The 2016 Welfare Food Challenge—in which participants spend one week eating only what can be purchased with the money a welfare recipient receives—is coming up on October 16th.
The organization behind the challenge, Raise the Rates, calculates the amount participants have to spend on food based on the expectation that welfare recipients will have to pay for rental housing, a cell phone (necessary to look for work and contact the welfare office) and personal hygiene (but not transit, clothing, haircuts or social activities). Once you subtract those necessary costs from the $610 per month that a single person on welfare receives, you’re left with only $18 per week to spend on food.
Why so low? For one thing, the amount received by welfare recipients has not increased for nine years. It hasn’t kept up with inflation—the value of a welfare cheque has lost about 10% since 2007—and it certainly hasn’t kept up with the rising cost of rent (which has increased even for single room occupancy in the Downtown Eastside).
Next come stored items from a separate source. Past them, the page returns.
Lemma timeout_replies_ddel p rid rids :
  rid ∉ rids → timeout_replies (ddel rid p) rids = timeout_replies p rids.
Proof.
  unfold timeout_replies. induction rids as [|x rids IH]; [done|].
  rewrite not_elem_of_cons. intros [Hne Hnin]. rewrite !bind_cons, IH by done.
  by rewrite dget_ddel_ne.
Qed.

Lemma timeout_loop_spec rids s :
  server_inv s → NoDup rids →
  ∃ s', for_each rids timeout_one s = (Ok tt, s') ∧ server_inv s' ∧
    except_slots s' =
      ((remove_all rids (tracker s), remove_all rids (pending s),
        (outbox s ++ timeout_replies (pending s) rids)%list),
       (encoder_tta s, denoiser_tta s, decoder_tta s)).
Proof.
  revert s. induction rids as [|rid rids IH]; intros s Hinv Hnd.
  - exists s. split_and!; try done. unfold except_slots, timeout_replies. simpl.
    by rewrite app_nil_r.
  - apply NoDup_cons in Hnd as [Hnin Hnd].
    destruct (timeout_one_spec rid s Hinv) as (s1 & H1 & I1 & E1).
    destruct (IH s1 I1 Hnd) as (s2 & H2 & I2 & E2). exists s2. split_and!; [|done|].
    + cbn [for_each]. by rewrite (bind_Ok _ _ _ _ _ H1).
    + rewrite E2. injection E1 as -> -> -> -> -> ->.
      rewrite timeout_replies_ddel by done. unfold timeout_replies at 2.
      by rewrite bind_cons, app_assoc.
Qed.
End Timeouts.

Lemma dget_remove_all {V} rids (d : dict V) k :
  dget k (remove_all rids d) = if decide (k ∈ rids) then None else dget k d.
Proof.
  unfold remove_all. revert d. induction rids as [|x rids IH]; intros d; cbn [foldl].
  - by rewrite decide_False by apply not_elem_of_nil.
  - rewrite IH, dget_ddel. repeat case_decide; set_solver.
Qed.

Lemma find_timed_out_NoDup now timeout t :
  tracker_wf t → NoDup (RequestTracker.find_timed_out now timeout t).
Proof.
  intros [Hn Hi]. unfold RequestTracker.find_timed_out, dvals, dkeys in *.
  assert (Hk : ∀ k r, (k, r) ∈ t → request_id r = k)
    by (intros k r Hin; apply Hi; by apply in_dget).
  clear Hi. induction t as [|[k r] t IH]; [constructor|]. simpl in *.
  apply NoDup_cons in Hn as [Hnin Hn].
  assert (NoDup (request_id <$> filter (RequestTracker.timed_out_pred now timeout) t.*2)) as IH'
    by (apply IH; [done|]; intros; apply Hk; by right).
  rewrite filter_cons. case_decide; [|done]. simpl. apply NoDup_cons. split; [|done].
  rewrite (Hk k r) by left. intros (r' & -> & [_ Hin]%list_elem_of_filter)%list_elem_of_fmap.
  apply list_elem_of_fmap in Hin as ([k' r''] & -> & Hin). simpl in *. apply Hnin.
  rewrite (Hk k' r'') by by right. by apply (list_elem_of_fmap_2 fst) in Hin.
Qed.

(** The queue sweep at the end of [_handle_timeouts]. *)
Definition purge (rids : list string) (s : Server) : Server :=
  set_decoder_tta (filter (λ e, re_request_id e ∉ rids))
    (set_denoiser_tta (filter (λ e, re_request_id e ∉ rids))
      (set_encoder_tta (filter (λ e, ee_request_id e ∉ rids)) s)).

Lemma purge_nil s : purge [] s = s.
Proof.
  destruct s. unfold purge, set_decoder_tta, set_denoiser_tta, set_encoder_tta. simpl.
  by rewrite !filter_all by (apply Forall_true; intros; apply not_elem_of_nil).
Qed.

Lemma handle_timeouts_spec env now s :
  server_inv s →
  let rids := RequestTracker.find_timed_out now (timeout_s s) (tracker s) in
  ∃ s1, for_each rids (timeout_one env now (timeout_s s)) s = (Ok tt, s1) ∧
        handle_timeouts env now s = (Ok tt, purge rids s1) ∧
        except_slots s1 =
        ((remove_all rids (tracker s), remove_all rids (pending s),
          (outbox s ++ timeout_replies env (timeout_s s) (pending s) rids)%list),
         (encoder_tta s, denoiser_tta s, decoder_tta s)).
Proof.
  intros Hinv rids.
  destruct (timeout_loop_spec env now (timeout_s s) rids s) as (s1 & H1 & _ & E1);
    [done|by apply find_timed_out_NoDup, inv_tracker|].
  exists s1. split_and!; [done| |done].
  unfold handle_timeouts. erewrite bind_Ok by reflexivity. erewrite bind_Ok by reflexivity.
  fold rids. rewrite (bind_Ok _ _ _ _ _ H1). unfold when.
  destruct (bool_decide (rids = [])) eqn:E; simpl; bool_to_prop; [|done].
  by rewrite E, purge_nil.
Qed.

(** ** Draining the encoder queue *)

Lemma Zsum_insert l i f d : l !! i = Some f → Zsum (<[i := f + d]> l) = Zsum l + d.
Proof.
  revert i. induction l as [|x l IH]; intros [|i] Hi; simplify_eq/=; [lia|].
  rewrite (IH i Hi). lia.
Qed.

Lemma Zsum_pos l i f : Forall (Z.le 0) l → l !! i = Some f → 0 < f → 0 < Zsum l.
Proof.
  intros Hl. revert i. induction Hl as [|x l Hx Hl IH]; intros [|i] Hi Hf; simplify_eq/=.
  - pose proof (Zsum_nonneg l Hl). lia.
  - specialize (IH i Hi Hf). lia.
Qed.

Lemma Zsum_zero l : Forall (Z.le 0) l → (∀ i f, l !! i = Some f → f ≤ 0) → Zsum l = 0.
Proof.
  induction 1 as [|x l Hx Hl IH]; intros Hle; simpl; [done|].
  rewrite IH by (intros i f Hi; by apply (Hle (S i))). specialize (Hle 0%nat x eq_refl). lia.
Qed.

Lemma py_index_nat n i : (i < n)%nat → py_index n (Z.of_nat i) = Some i.
Proof.
  intros. unfold py_index.
  rewrite (proj2 (Z.leb_le 0 i)), (proj2 (Z.ltb_lt i n)) by lia. simpl. by rewrite Nat2Z.id.
Qed.

(** The message that hands an entry to encoder [i]. *)
Definition encoder_msg (i : nat) (e : EncoderTTAEntry) : Out :=
  ToEncoder i [ee_request_id e; ee_payload e].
I took the Welfare Food Challenge back in 2013 (when the food allowance was a bit higher, $26 per week), and found it stressful, unhealthy and filled with small but regular indignities. You can learn more by reading my blog posts (links here), or by watching my Day 1 interview:
As the 2017 provincial election approaches, it’s more important than ever that we raise public awareness about the inadequacy of welfare rates and make poverty an election issue. Learn more by visiting welfarefoodchallenge.org.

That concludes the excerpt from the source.